Cummings then toured Europe, where he bought large quantities of surplus World War II weapons for both Hollywood productions and the Taiwan government These included .45 ACP Ballester-Molina pistols purchased from Argentina for British covert operations. During this time he was also called upon to identify captured weapons in the Korean War.

In 1953 Cummings set up Interarmco in Alexandria, Virginia, with a warehouse in Manchester, England, and other international locations to capitalize on the vast stores of postwar arms and ammunition. He used his contacts and expertise to acquire surplus weapons in large quantities to sell to various private and government buyers throughout the world. Interarmco was owned by the Central Intelligence Agency when Cummings took control, but he bought out the CIA interest and became sole owner in 1958.

In the 1950s and 1960s, Interarmco flooded the American market with military firearms, catering to souvenir-hungry GIs and sportsmen, and drastically undercutting domestic sporting-arms manufacturers. At the same time, Cummings became an export sales agent for various small arms manufacturers. Interarmco was an original exclusive agent for ArmaLite, and Cummings personally demonstrated its revolutionary AR-10 selective-fire rifle to various nations, including Nicaragua and the Dominican Republic. The Nicaraguan demonstration succeeded in what would have been the first-ever AR-10 export sale to the nation of Nicaragua in 1957 (later cancelled). In 1958, Cummings sold 100 ArmaLite AR-10 rifles to Cuban dictator Fulgencio Batista, but in 1959 the entire shipment of AR-10 rifles was captured intact on the Havana docks by the victorious rebel forces of Fidel Castro. Cummings wrote Castro and asked him if he would pay for the rifles or return them, and was invited to visit Cuba in return. Reportedly impressed with the firepower of the AR-10, Castro paid for the rifles and asked for more, but the American arms embargo to Cuba prohibited further sales. Castro later gave the rifles to rebels seeking to overthrow the leader of the Dominican Republic, General Rafael Trujillo. In June 1959, the rebels invaded the Dominican Republic in a combined air/sea operation. Betrayed by local residents, the seaborne rebel forces (led by Cuban officers), were surprised at the water's edge; those dropping via parachute were hunted down in the following days by the Dominican army. Captured AR-10 rifles from Cummings' Batista shipment were found on the bodies of guerrillas killed in firefights with government forces. When Cummings arrived in the Dominican Republic that same month to discuss the subject of arms sales with the nation's arms procurement officer, an enraged Trujillo stormed into the room carrying an AR-10 rifle taken off the body of a dead insurgent, demanding to know why Cummings had supplied guns to his enemies. During this time period, Cummings became a British subject and moved to Monte Carlo, Monaco, while maintaining warehouses worldwide and the company headquarters in Alexandria.

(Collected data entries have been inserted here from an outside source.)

(** * FlowResume: retry wrapper, interaction log and PDF rendering

    A shallow embedding of the Python modules [ai_service.py],
    [db_operations.py] and [utils.py], followed by the properties of the
    retry loop, of the JSON interaction log and of the temporary file used by
    the PDF renderer.

    Conventions of the embedding.
    - A Python [int] is a [Z]; a Python [str] is a [string], one [ascii] per
      character of the Python string.
    - A Python function that can raise returns an [outcome]; the messages
      shown through Streamlit and the calls to [time.sleep] are recorded, in
      program order, in a list of events.
    - Code outside the repository (the Gemini client, [json], [datetime],
      [pdfkit], [tempfile]) is kept abstract: it appears as Section
      variables or as the fields of a class, and the general properties hold
      for every instance.  The instances defined after the three modules
      serve to evaluate the code on examples. *)

From Stdlib Require Import ZArith List String Ascii Bool Lia DecimalString.
Import ListNotations.
Open Scope string_scope.
Open Scope Z_scope.

(** ** Python built-ins used by the three modules *)

Module Py.

(** [str(n)] for an integer. *)
Definition str_of_int (n : Z) : string :=
  NilZero.string_of_int (Z.to_int n).

(** [range(n)]: empty when [n <= 0]. *)
Definition range (n : Z) : list Z :=
  map Z.of_nat (seq 0 (Z.to_nat n)).

(** [needle in hay] on two strings. *)
Fixpoint contains (needle hay : string) : bool :=
  prefix needle hay ||
  match hay with
  | EmptyString => false
  | String _ rest => contains needle rest
  end.

(** Truth value of a string: only [""] is falsy. *)
Definition truthy (s : string) : bool :=
  match s with
  | EmptyString => false
  | String _ _ => true
  end.

(** How a call ends.  [Raised] is an exception derived from [Exception],
    with its [str(e)].  [Stopped] is [st.stop()]: Streamlit ends the script
    run with a control-flow exception that derives from [BaseException],
    which no [except Exception] clause intercepts. *)
Inductive outcome (A : Type) : Type :=
| Returned (a : A)
| Raised (str_e : string)
| Stopped.

Arguments Returned {A} a.
Arguments Raised {A} str_e.
Arguments Stopped {A}.

End Py.

Import Py.

(** ** ai_service.py *)

Module AiService.

(** One element of [pdf_content_parts]: a dictionary with a MIME type and
    base64 data. *)
Record image_part : Type := ImagePart {
  mime_type : string;
  data : string
}.

(** An element of the [content] list handed to the model: the image parts
    first, the prompt last. *)
Inductive content : Type :=
| Image (p : image_part)
| Prompt (text : string).

(** What one request to the model comes to.  An exception carries its
    [str(e)] and, if it is an instance of the class the first handler names,
    the status code and the text of [e.response]. *)
Inductive reply : Type :=
| Response (text : string)
    (* a response object; [text = ""] makes [response.text] falsy *)
| NoResponse
    (* a falsy response *)
| Raises (str_e : string) (response : option (Z * string)).
    (* an exception derived from [Exception] *)

(** What evaluating [genai.types.core.ClientResponseError], the expression
    of the first [except] header, comes to.  Python evaluates it when an
    exception raised in the [try] body reaches the handlers.  The released
    google-generativeai client has no attribute [core] in [genai.types]: the
    evaluation raises [AttributeError], and an exception raised while the
    handlers are searched is caught by none of them: it leaves
    [call_gemini].  [ClassFound] stands for a client, or a test double, that
    defines the class. *)
Inductive first_header : Type :=
| NoSuchAttribute (str_e : string)
| ClassFound.

(** What [call_gemini] does, in program order. *)
Inductive event : Type :=
| Generate (model_name : string) (contents : list content)
| Warning (msg : string)
| Error (msg : string)
| Sleep (seconds : Z).

(** How one iteration of the [for] loop ends. *)
Inductive flow : Type :=
| Continue
| Exit (r : outcome string).

Definition default_model : string := "gemini-1.5-flash".
Definition default_max_retries : Z := 5.

Definition sentinel : string :=
  "Error: Unable to process request after multiple attempts.".

Definition empty_response_message : string :=
  "Empty or invalid response received from Gemini".

Definition exhausted_message (max_retries : Z) (str_e : string) : string :=
  "Failed to get response from Gemini after " ++ str_of_int max_retries
    ++ " attempts: " ++ str_e.

(** [content = []], extended by the image parts when there are any, then
    the prompt appended. *)
Definition request_contents
  (prompt : string) (pdf_content_parts : list image_part) : list content :=
  (map Image pdf_content_parts ++ [Prompt prompt])%list.

Section Wrapper.

(** The client library: what the first [except] header evaluates to. *)
Variable header : first_header.

(** The remote model: the reply to the request of attempt [attempt]. *)
Variable generate_content : Z -> string -> list content -> reply.

(** [except Exception as e:] *)
Definition except_Exception (max_retries attempt : Z) (str_e : string)
  : flow * list event :=
  let warning :=
    Warning ("General error calling Gemini on attempt "
               ++ str_of_int (attempt + 1) ++ ": " ++ str_e
               ++ ". Retrying in " ++ str_of_int (2 ^ attempt) ++ " seconds.") in
  if attempt =? max_retries - 1
  then (Exit (Raised (exhausted_message max_retries str_e)), [warning])
  else (Continue, [warning; Sleep (2 ^ attempt)]).

(** [except genai.types.core.ClientResponseError as e:] *)
Definition except_ClientResponseError
  (max_retries attempt status_code : Z) (str_e response_text : string)
  : flow * list event :=
  if status_code =? 429 then
    (Continue,
     [Warning ("Rate limit hit on attempt " ++ str_of_int (attempt + 1)
                 ++ ". Retrying in " ++ str_of_int (2 ^ attempt) ++ " seconds.");
      Sleep (2 ^ attempt)])
  else if (status_code =? 400) && contains "API key expired" str_e then
    (Exit Stopped,
     [Error "🚨 Your Google API key has expired or is invalid. Please renew it."])
  else
    let error :=
      Error ("Gemini API error on attempt " ++ str_of_int (attempt + 1)
               ++ ": Status " ++ str_of_int status_code
               ++ ", Details: " ++ response_text) in
    if attempt =? max_retries - 1
    then (Exit (Raised (exhausted_message max_retries str_e)), [error])
    else (Continue, [error; Sleep (2 ^ attempt)]).

(** An exception raised in the [try] body reaches the handlers: the first
    header is evaluated, then the exception is matched against the two
    classes in turn. *)
Definition handlers
  (max_retries attempt : Z) (str_e : string) (response : option (Z * string))
  : flow * list event :=
  match header with
  | NoSuchAttribute attribute_error => (Exit (Raised attribute_error), [])
  | ClassFound =>
      match response with
      | Some (status_code, response_text) =>
          except_ClientResponseError max_retries attempt status_code str_e response_text
      | None => except_Exception max_retries attempt str_e
      end
  end.

(** The [else] branch of [if response and response.text]: warn, then
    raise a plain [Exception] inside the [try]. *)
Definition empty_response (max_retries attempt : Z) : flow * list event :=
  let (fl, evs) := handlers max_retries attempt empty_response_message None in
  (fl,
   Warning ("Empty or invalid response from Gemini on attempt "
              ++ str_of_int (attempt + 1) ++ ". Retrying...") :: evs).

(** The body of [for attempt in range(max_retries)]. *)
Definition attempt_body
  (prompt : string) (pdf_content_parts : list image_part)
  (model_name : string) (max_retries attempt : Z) : flow * list event :=
  let contents := request_contents prompt pdf_content_parts in
  let (fl, evs) :=
    match generate_content attempt model_name contents with
    | Response text =>
        if truthy text then (Exit (Returned text), [])
        else empty_response max_retries attempt
    | NoResponse => empty_response max_retries attempt
    | Raises str_e response => handlers max_retries attempt str_e response
    end in
  (fl, Generate model_name contents :: evs).

(** The loop over the attempts still to run, and the [return] after it. *)
Fixpoint for_attempts
  (prompt : string) (pdf_content_parts : list image_part)
  (model_name : string) (max_retries : Z) (attempts : list Z)
  : outcome string * list event :=
  match attempts with
  | [] => (Returned sentinel, [])
  | attempt :: later =>
      let (fl, evs) := attempt_body prompt pdf_content_parts model_name max_retries attempt in
      match fl with
      | Exit r => (r, evs)
      | Continue =>
          let (r, evs') := for_attempts prompt pdf_content_parts model_name max_retries later in
          (r, (evs ++ evs')%list)
      end
  end.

Cummings' arms import business was significantly affected after surplus military firearm imports were greatly restricted by the US Gun Control Act of 1968. Before the act came into effect Cummings imported vast numbers of overseas arms and stockpiled his Alexandria warehouses sufficiently to meet demand for several years.

His daughter Susan Cummings was convicted of voluntary manslaughter in 1998, after shooting her boyfriend Roberto Villegas.

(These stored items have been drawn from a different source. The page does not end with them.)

(** * RADA AMS chatbot: the retrieval-augmentation pipeline of
      [chatbot_engine.py] and its caller [process_query] of [main_app.py].

    Python values are embedded as follows.
    - [str] is [string]; the text operations ([upper], [lower], [in],
      [replace], [re.findall]) are modelled on ASCII text.
    - [int] is [Z]; [len] results are [nat] injected into [Z].
    - a relevance score (a float, compared only with [<]) is a rational
      number, an infinity or NaN.
    - a metadata [dict] is a [gmap string scalar].
    - the external collaborators (embedding model, vector index, reranker,
      LLM client, tokenizer) are functions handed to the pipeline; calls to
      them are recorded in a trace, and each may raise, an instance of
      [Exception] or an exception outside that class. *)

From Stdlib Require Import String Ascii List ZArith QArith Lia Sorted Permutation.
From stdpp Require Import base option list gmap strings pretty.

Local Open Scope string_scope.
Local Open Scope list_scope.
Local Open Scope Z_scope.

(** ** Configuration constants *)

Definition LLM_MODEL_NAME : string := "llama-3.3-70b-versatile".
Definition TOP_K : Z := 30.
Definition MAX_TOKENS : Z := 4000.

(** ** Text operations of [str] on ASCII text *)

Module Text.

Definition code (c : ascii) : nat := nat_of_ascii c.

Definition in_range (lo hi : nat) (c : ascii) : bool :=
  (Nat.leb lo (code c)) && (Nat.leb (code c) hi).

Definition is_upper : ascii -> bool := in_range 65 90.
Definition is_lower : ascii -> bool := in_range 97 122.
Definition is_digit : ascii -> bool := in_range 48 57.

(** [str.isspace] on ASCII: tab, newline, vertical tab, form feed, carriage
    return, the four separators 28..31, and the space. *)
Definition is_space (c : ascii) : bool :=
  in_range 9 13 c || in_range 28 31 c || Nat.eqb (code c) 32.

Definition upper_char (c : ascii) : ascii :=
  if is_lower c then ascii_of_nat (code c - 32) else c.

Definition lower_char (c : ascii) : ascii :=
  if is_upper c then ascii_of_nat (code c + 32) else c.

Fixpoint map_chars (f : ascii -> ascii) (s : string) : string :=
  match s with
  | EmptyString => EmptyString
  | String c s' => String (f c) (map_chars f s')
  end.

(** [s.upper()] and [s.lower()] *)
Definition upper : string -> string := map_chars upper_char.
Definition lower : string -> string := map_chars lower_char.

(** [sub in s] *)
Fixpoint contains (s sub : string) : bool :=
  String.prefix sub s ||
  match s with
  | EmptyString => false
  | String _ s' => contains s' sub
  end.

(** [s.replace(old, new)]: every occurrence of [old], found left to right
    without overlap, is replaced by [new]. [skip] counts the characters of
    the occurrence just replaced that are still to be passed over. *)
Fixpoint replace_from (old new : string) (skip : nat) (s : string) : string :=
  match skip with
  | S n =>
      match s with
      | EmptyString => EmptyString
      | String _ s' => replace_from old new n s'
      end
  | O =>
      if String.prefix old s then
        new +:+
        match s with
        | EmptyString => EmptyString
        | String c s' =>
            match old with
            | EmptyString => String c (replace_from old new 0 s')
            | String _ old' => replace_from old new (String.length old') s'
            end
        end
      else
        match s with
        | EmptyString => EmptyString
        | String c s' => String c (replace_from old new 0 s')
        end
  end.

Definition replace (s old new : string) : string := replace_from old new 0 s.

(** [sep.join(parts)] *)
Fixpoint join (sep : string) (parts : list string) : string :=
  match parts with
  | [] => EmptyString
  | [x] => x
  | x :: rest => x +:+ sep +:+ join sep rest
  end.

(** The first [n] characters of [s]. *)
Definition take_chars (n : nat) (s : string) : string := String.substring 0 n s.

Definition NL : string := String (ascii_of_nat 10) EmptyString.

End Text.

(** ** The fragment of [re] that the patterns of [expand_query] use

    A backtracking matcher in continuation-passing style: alternatives are
    tried left to right, repetitions are greedy, and the first success
    wins, as in Python's [re]. *)

Module Re.

Import Text.

Inductive regex : Type :=
| Chr (p : ascii -> bool)                           (* one character of a class *)
| Rep (p : ascii -> bool) (lo : nat) (hi : option nat) (* class{lo,hi}, greedy *)
| Seq (r1 r2 : regex)
| Alt (r1 r2 : regex)
| Group (r : regex)                                 (* capturing group 1 *)
| Eps.

(** The outcome of a match attempt at a position: the text captured by the
    group, if it took part, and the input left after the match. *)
Definition outcome : Type := option string * string.
Definition cont : Type := option string -> string -> option outcome.

(** Greedy repetition of a character class: consume as long as allowed,
    and hand shorter repetitions to the continuation only on failure. *)
Fixpoint rep_match (p : ascii -> bool) (lo : nat) (hi : option nat)
    (s : string) (k : string -> option outcome) : option outcome :=
  let stop := match lo with O => k s | S _ => None end in
  match hi with
  | Some O => stop
  | _ =>
      match s with
      | String c s' =>
          if p c then
            match rep_match p (Nat.pred lo) (Nat.pred <$> hi) s' k with
            | Some r => Some r
            | None => stop
            end
          else stop
      | EmptyString => stop
      end
  end.

Fixpoint rmatch (r : regex) (g : option string) (s : string) (k : cont)
    : option outcome :=
  match r with
  | Chr p =>
      match s with
      | String c s' => if p c then k g s' else None
      | EmptyString => None
      end
  | Rep p lo hi => rep_match p lo hi s (k g)
  | Seq r1 r2 => rmatch r1 g s (fun g' s' => rmatch r2 g' s' k)
  | Alt r1 r2 =>
      match rmatch r1 g s k with
      | Some res => Some res
      | None => rmatch r2 g s k
      end
  | Group r1 =>
      rmatch r1 g s
        (fun _ s' => k (Some (take_chars (String.length s - String.length s') s)) s')
  | Eps => k g s
  end.

Fixpoint has_group (r : regex) : bool :=
  match r with
  | Group _ => true
  | Seq r1 r2 | Alt r1 r2 => has_group r1 || has_group r2
  | _ => false
  end.

(** A match attempt at the start of [s]: the item [findall] reports (the
    group's text when the pattern has a group, else the whole match) and
    the length of the match. *)
Definition match_here (r : regex) (s : string) : option (string * nat) :=
  match rmatch r None s (fun g s' => Some (g, s')) with
  | Some (g, s') =>
      let len := (String.length s - String.length s')%nat in
      let item := if has_group r then default EmptyString g else take_chars len s in
      Some (item, len)
  | None => None
  end.

(** [re.findall]: scan left to right; after a match resume at its end. *)
Fixpoint findall_from (r : regex) (skip : nat) (s : string) : list string :=
  match skip with
  | S n =>
      match s with
      | EmptyString => []
      | String _ s' => findall_from r n s'
      end
  | O =>
      match match_here r s with
      | Some (item, len) =>
          item ::
          match s with
          | EmptyString => []
          | String _ s' => findall_from r (Nat.pred len) s'
          end
      | None =>
          match s with
          | EmptyString => []
          | String _ s' => findall_from r 0 s'
          end
      end
  end.

Definition findall (r : regex) (s : string) : list string := findall_from r 0 s.

(** *** Pattern builders *)

Definition exactly (n : nat) (p : ascii -> bool) : regex := Rep p n (Some n).
Definition between (lo hi : nat) (p : ascii -> bool) : regex := Rep p lo (Some hi).
Definition optional (p : ascii -> bool) : regex := Rep p 0 (Some 1%nat).
Definition one_or_more (p : ascii -> bool) : regex := Rep p 1 None.

Definition is_char (a : ascii) (c : ascii) : bool := Nat.eqb (code a) (code c).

Interarms was later acquired by the High Standard Manufacturing Company.

==In popular culture==

Samuel Cummings and Interarms appear as relevant subjects in the well known 1974 Italian movie While There's War There's Hope ("Finché c'è guerra c'è speranza") starring and directed by Alberto Sordi. Cummings also appears in Anthony Sampson's 1991 two-part BBC2 documentary about the arms trade, The Two Edged Sword, interviewed at Interarms' Manchester warehouse.

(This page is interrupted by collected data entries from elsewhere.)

(** * The notebook grader [grade_homework.py]: a shallow embedding

    The Python program extracts the code cells of a notebook, runs them in a
    child interpreter under a time limit, looks for the last
    ["Ideal point: z = [a, b]"] line the child printed, and turns the relative
    error of [a] against 0.005 into a score out of 10.

    The development follows the program top-down:
    - [F64]    Python [float]: IEEE-754 binary64 with round-to-nearest-even;
    - [Str]    text helpers ([in], decimal digits);
    - [Re]     the backtracking matcher behind [re.sub] and [re.findall];
    - [Py]     exceptions, [float()], [round()], number formatting;
    - [Json]   [json.dumps];
    - [Grader] the three functions of the script, over an explicit world that
               answers the file read and the child process;
    - [Spec]   the vocabulary of the properties;
    then the properties: rounding is monotone ([FloatFacts]), the score as a
    function of the error ([ScoreFacts]), the two patterns ([ReFacts]), runs
    of the script ([RunFacts]), the score as a function of the student value
    ([ValueFacts]), [float()] on a captured number ([ParseFacts]), the
    program line by line ([LineFacts]), the marker line ([MarkerFacts]), the
    report ([ReportFacts], [JsonFacts]), the statements of the
    specification, and further properties of the program.

    Text is a [string] of 8-bit characters read as the code points
    U+0000 .. U+00FF. *)

From Stdlib Require Import ZArith QArith Qround Qabs Qpower Lia Lqa Bool List.
From Stdlib Require Import Ascii String DecimalString.
From Stdlib Require Import Floats.PrimFloat Floats.FloatOps Floats.SpecFloat.
Import ListNotations.

Open Scope Z_scope.

(* ================================================================== *)
(** ** Python floats *)
(* ================================================================== *)

Module F64.

(** A binary64 value: not-a-number, an infinity, or the finite number
    [m * 2^e].  Every value the operations below return is canonical:
    [2^52 <= |m| < 2^53] with [-1074 <= e <= 971], or [|m| < 2^52] with
    [e = -1074].  The two zeros are identified (the grader never looks at the
    sign of a zero). *)
Inductive float : Type :=
| NaN
| Inf (neg : bool)
| Fin (m e : Z).

Definition emin : Z := -1074.

(** [2^e] for any integer exponent. *)
Definition pow2 (e : Z) : Q :=
  match e with
  | Zneg p => 1 # (2 ^ p)
  | _ => inject_Z (2 ^ e)
  end.

(** The number a finite float stands for. *)
Definition F2Q (m e : Z) : Q := inject_Z m * pow2 e.

(** [floor (log2 a)] for [a > 0]. *)
Definition ilog2 (a : Q) : Z :=
  let l := Z.log2 (Qnum a) - Z.log2 (Zpos (Qden a)) in
  if Qle_bool (pow2 l) a then l else l - 1.

(** Nearest integer, ties to the even one. *)
Definition round_half_even (q : Q) : Z :=
  let f := Qfloor q in
  match (q - inject_Z f ?= 1 # 2)%Q with
  | Lt => f
  | Gt => f + 1
  | Eq => if Z.even f then f else f + 1
  end.

(** Round a positive rational to binary64: 53 significant bits, or a
    multiple of [2^-1074] in the subnormal range; overflow gives infinity. *)
Definition rnd_pos (a : Q) : float :=
  let ex := Z.max (ilog2 a - 52) emin in
  let m := round_half_even (a * pow2 (- ex)) in
  if Qle_bool (pow2 1024) (F2Q m ex) then Inf false
  else if m =? 2 ^ 53 then Fin (2 ^ 52) (ex + 1)
  else Fin m ex.

Definition fneg (x : float) : float :=
  match x with
  | NaN => NaN
  | Inf s => Inf (negb s)
  | Fin m e => Fin (- m) e
  end.

Definition zero : float := Fin 0 emin.

(** IEEE-754 rounding of an exact result (round to nearest, ties to even). *)
Definition rnd (q : Q) : float :=
  match (q ?= 0)%Q with
  | Eq => zero
  | Gt => rnd_pos q
  | Lt => fneg (rnd_pos (- q))
  end.

Definition is_zero (x : float) : bool :=
  match x with Fin 0 _ => true | _ => false end.

Definition is_neg (x : float) : bool :=
  match x with Fin m _ => m <? 0 | Inf s => s | NaN => false end.

Definition is_finite (x : float) : bool :=
  match x with Fin _ _ => true | _ => false end.

Definition of_Z (n : Z) : float := rnd (inject_Z n).

(** [x + y], [x - y], [x * y]: the exact result, rounded. *)
Definition fadd (x y : float) : float :=
  match x, y with
  | NaN, _ | _, NaN => NaN
  | Inf a, Inf b => if Bool.eqb a b then Inf a else NaN
  | Inf a, Fin _ _ => Inf a
  | Fin _ _, Inf b => Inf b
  | Fin m1 e1, Fin m2 e2 => rnd (F2Q m1 e1 + F2Q m2 e2)
  end.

On the history podcast This Guy Sucked, historians Claire E. Aubin and Drew McKevitt suggested that Cummings was at least partially responsible for getting Americans hooked on gun ownership, leading to its crises of mass shootings and violence.

==In academia==
Interarms is covered by the 2023 book Gun Country: Gun Capitalism, Culture, and Control in Cold War America published by University of North Carolina Press.